A ascensão das redes sociais como ferramentas de comunicação transformou a maneira como a informação sobre saúde é consumida. No entanto, essa facilidade também abriu portas para a disseminação de informações falsas ou sem comprovação científica sobre tratamentos, medicamentos e vacinas, um fenômeno perigoso quando a fonte é um profissional de saúde. No Brasil, essa conduta não passa impune, sujeitando o infrator a sanções nas esferas ética, penal e cível.
No plano ético, a principal ferramenta de fiscalização é o respectivo Conselho Profissional (como o Conselho Federal de Medicina – CFM, ou de Enfermagem – COFEN).
O Código de Ética Médica e resoluções específicas, como a Resolução CFM nº 2.126/2015 (que veda a divulgação de informações sem base científica), são claros. O profissional tem o dever de zelar pela verdade e pela ciência. A divulgação de “fake news” ou a promoção de métodos não reconhecidos ou experimentais com promessas milagrosas violam princípios basilares da profissão.
As sanções éticas são aplicadas após um processo administrativo e podem variar de uma advertência sigilosa até a cassação do exercício profissional (a mais grave), passando por censura reservada ou pública e suspensão. A gravidade da pena depende do grau do dano, da intencionalidade e da reincidência.
A disseminação intencional de informações falsas ou o endosso a práticas fraudulentas pode extrapolar a esfera ética e configurar crime, principalmente no contexto de crises de saúde pública ou pandemias.
Curandeirismo (Art. 284 do Código Penal): Praticar, mediante remuneração ou não, atos que configuram exercício ilegal da medicina com a utilização de crendices.
Charlatanismo (Art. 283 do Código Penal): Inculcar ou anunciar a cura por meio secreto ou infalível.

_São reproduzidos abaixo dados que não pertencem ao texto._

Definition not_utf8 : NetError := NetErr.new (lit "a line that is not UTF-8").

Definition line : M Reader NetError (option bytes) :=
  appended <~ mmap_err fst (until 10 MAX_LINE []) ;;
  let '(n, raw) := appended in
  if n =? 0 then mret None
  else
    let raw := trim_eol raw in
    if utf8 raw then mret (Some raw) else mfail not_utf8.

(** One turn of [take(limit).read_to_end]. The standard library chooses how
    much it asks for at a time; a buffer's worth here. *)
Definition to_end_turn (limit : Z) (acc : bytes) : M Reader NetError (bytes + bytes) :=
  if limit <=? len acc then mret (inr acc)
  else fun r =>
    match read (Z.to_nat (Z.min (limit - len acc) (Z.of_nat CAPACITY))) r with
    | (Ok [], r) => (Ok (inr acc), r)
    | (Ok bs, r) => (Ok (inl (acc ++ bs)), r)
    | (Err failed, r) =>
        if decide (io_kind failed = Interrupted) then (Ok (inl acc), r)
        else (Err (NetErr.from_io (lit "reading a connection to its end") failed), r)
    end.

Definition to_end (ceiling : Z) : M Reader NetError bytes :=
  let limit := Z.min (ceiling + 1) USIZE_MAX in
  all <~ loop (to_end_turn limit) to_come unending [] ;;
  mlift (within (len all) ceiling (lit "Xmip reads to a connection's end")) ;;;
  mret all.

End Read.

(** ** What a reader will give *)

(** [r] will give [bs], in whatever pieces, and then the end. *)
Definition coming (r : Reader) (bs : bytes) : Prop :=
  exists rest, bs = buffer r ++ rest /\ carrying (inner r) rest.

(** Nothing has been written meanwhile. *)
Definition as_written (w w' : Wire) : Prop := outgoing w' = outgoing w /\ refusals w' = refusals w.

#[global] Instance as_written_preorder : PreOrder as_written.
Proof. split; [done|]. intros a b c [H1 H2] [H3 H4]. split; congruence. Qed.

Lemma buffered_coming w bs : carrying w bs -> coming (buffered w) bs.
Proof. intros H. by exists bs. Qed.

Lemma read1_as_written n w x w' : read1 n w = (x, w') -> as_written w w'.
Proof. unfold read1. destruct (incoming w) as [|[bs|e] rs]; intros [= <- <-]; done. Qed.

Lemma capacity_positive : (0 < CAPACITY)%nat.
Proof. unfold CAPACITY. lia. Qed.

Lemma fill_buf_left r x r' : fill_buf r = (x, r') ->
  as_written (inner r) (inner r') /\
  match x with
  | Ok bs => buffer r' = bs /\ (left r' <= left r)%nat
  | Err _ => buffer r' = [] /\ (left r' < left r)%nat
  end.
Proof.
  unfold fill_buf, left. destruct (buffer r) as [|b l] eqn:Hb.
  - destruct (read1 CAPACITY (inner r)) as [[bs|e] w] eqn:Hr; intros [= <- <-];
      pose proof (read1_as_written _ _ _ _ Hr); apply read1_pending in Hr; cbn; by split_and!; try lia.
  - intros [= <- <-]. rewrite Hb. by split_and!.
Qed.

Lemma fill_buf_coming r bs : coming r bs ->
  exists x r', fill_buf r = (x, r') /\ coming r' bs /\
  match x with
  | Ok av => buffer r' = av /\ (av = [] -> bs = [])
  | Err e => io_kind e = Interrupted
  end.
Proof.
  intros (rest & -> & Hc). unfold fill_buf. destruct (buffer r) as [|b l] eqn:Hb.
  - destruct (read1 CAPACITY (inner r)) as [x w] eqn:Hr1.
    pose proof (read1_delivers _ _ _ _ _ Hc capacity_positive Hr1) as Hx. destruct x as [got|e].
    + destruct Hx as (more & -> & Hm & He & _). eexists _, _. split; [done|]. split; [by exists more|]. by split.
    + destruct Hx as [He Hm]. eexists _, _. split; [done|]. split; [by exists rest | done].
  - eexists _, _. split; [done|]. rewrite <- Hb. split; [by exists rest|]. split; [done|]. by rewrite Hb.
Qed.

Lemma consume_coming n r bs : coming r bs ->
  exists rest, bs = take n (buffer r) ++ rest /\ coming (consume n r) rest.
Proof.
  intros (more & -> & Hc). exists (drop n (buffer r) ++ more). split; [by rewrite (assoc_L (++)), take_drop|].
  by exists more.
Qed.

Lemma consume_left n r : (0 < n)%nat -> buffer r <> [] -> (left (consume n r) < left r)%nat.
Proof. intros Hn Hb. unfold left, consume. cbn. rewrite length_drop. destruct (buffer r); [done | cbn [length]; lia]. Qed.

(** A read of one octet or more takes something off what is left. *)
Lemma read_left n r x r' : (0 < n)%nat -> read n r = (x, r') ->
  as_written (inner r) (inner r') /\
  match x with
  | Ok bs => (length bs + left r' <= left r)%nat
  | Err _ => (left r' < left r)%nat
  end.
Proof.
  intros Hn. unfold read. destruct (bool_decide (buffer r = []) && (CAPACITY <=? n)%nat) eqn:Hbig.
  - apply andb_true_iff in Hbig as [Hb _]. apply bool_decide_eq_true in Hb.
    destruct (read1 n (inner r)) as [y w] eqn:Hr. intros [= <- <-]. split; [exact (read1_as_written _ _ _ _ Hr)|].
    apply read1_pending in Hr. unfold left. rewrite Hb. cbn. destruct y; lia.
  - destruct (fill_buf r) as [[av|e] r1] eqn:Hf; apply fill_buf_left in Hf as [Hw [Hb Hl]]; intros [= <- <-]; split; try done.
    rewrite length_take. unfold left, consume in *. cbn. rewrite length_drop, Hb in *. lia.
Qed.

Lemma read_coming n r bs : (0 < n)%nat -> coming r bs ->
  exists x r', read n r = (x, r') /\
  match x with
  | Ok got => exists rest, bs = got ++ rest /\ coming r' rest /\ (got = [] -> bs = []) /\ (length got <= n)%nat
  | Err e => io_kind e = Interrupted /\ coming r' bs
  end.
Proof.
  intros Hn Hc. unfold read. destruct (bool_decide (buffer r = []) && (CAPACITY <=? n)%nat) eqn:Hbig.
  - apply andb_true_iff in Hbig as [Hb _]. apply bool_decide_eq_true in Hb.
    destruct Hc as (rest & -> & Hc). rewrite Hb, app_nil_l.
    destruct (read1 n (inner r)) as [x w] eqn:Hr.
    pose proof (read1_delivers _ _ _ _ _ Hc Hn Hr) as Hx. eexists _, _. split; [done|].
    destruct x as [got|e].
    + destruct Hx as (more & Heq & Hm & He & Hl). exists more. split_and!; [done | by exists more | done | done].
    + destruct Hx as [He Hm]. split; [done|]. by exists rest.
  - destruct (fill_buf_coming r bs Hc) as (x & r1 & Hf & Hc1 & Hx). rewrite Hf. destruct x as [av|e].
    + destruct Hx as [Hb He]. eexists _, _. split; [done|].
      destruct (consume_coming n r1 bs Hc1) as (rest & Heq & Hrest). rewrite Hb in Heq. exists rest.
      split_and!; [done | done | | rewrite length_take; lia].
      intros Ht. apply He. destruct av as [|b l]; [done|]. destruct n; [lia | done].
    + eexists _, _. split; [done|]. by split.
Qed.

(** ** What the loops come to *)

Lemma exact_goes_down n : goes_down (exact_turn n) to_come (fun _ => True).
Proof.
  intros acc r acc' r' _ Ht. split; [|done]. unfold exact_turn in Ht. unfold to_come.
  destruct (n - length acc)%nat as [|m] eqn:Hm; [discriminate|].
  destruct (read (S m) r) as [[bs|e] r1] eqn:Hr; apply read_left in Hr as [_ Hl]; try lia.
  - destruct bs as [|b bs]; [discriminate|]. injection Ht as <- <-. cbn [length] in Hl. lia.
  - case_decide; [|discriminate]. by injection Ht as <- <-.
Qed.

Crimes contra a saúde pública (Art. 267 a 285): A conduta pode, dependendo do caso, se enquadrar em crimes mais graves, como o de epidemia ou o de infração de medida sanitária preventiva (Art. 268), quando a falsa informação leva as pessoas a desobedecerem a regras estabelecidas para conter a doença, colocando a coletividade em risco.
Nesses casos, o profissional de saúde responderá a um processo judicial, podendo sofrer penas de detenção ou reclusão, além de multas.
A responsabilidade civil se configura quando a conduta do profissional de saúde provoca um dano a terceiros. Se uma pessoa seguir o conselho falso ou não comprovado, como abandonar um tratamento estabelecido ou recusar uma vacina, e sofrer um agravo à saúde, o profissional pode ser acionado judicialmente para reparar o dano causado.
A reparação pode envolver:
Danos Materiais: Custos com novos tratamentos, internações, medicamentos e lucros cessantes (o que a vítima deixou de ganhar por estar doente).
Danos Morais: Compensação pela dor, sofrimento, angústia e violação da dignidade da vítima.
A jurisprudência brasileira tem se fortalecido no sentido de responsabilizar indivíduos por atos ilícitos praticados nas redes sociais, especialmente quando envolvem a saúde e a confiança depositada em um título profissional.
A liberdade de expressão nas redes sociais não é absoluta, especialmente para profissionais que detêm um grau de autoridade perante o público. O “curtir”, “compartilhar” ou “postar” um conteúdo sem respaldo científico carrega o peso do juramento profissional e das leis do país. O combate à desinformação exige não apenas a fiscalização, mas a conscientização de que o uso das plataformas digitais para espalhar falsidades sobre tratamentos e vacinas configura um grave atentado à saúde pública, com pesadas consequências éticas, criminais e financeiras.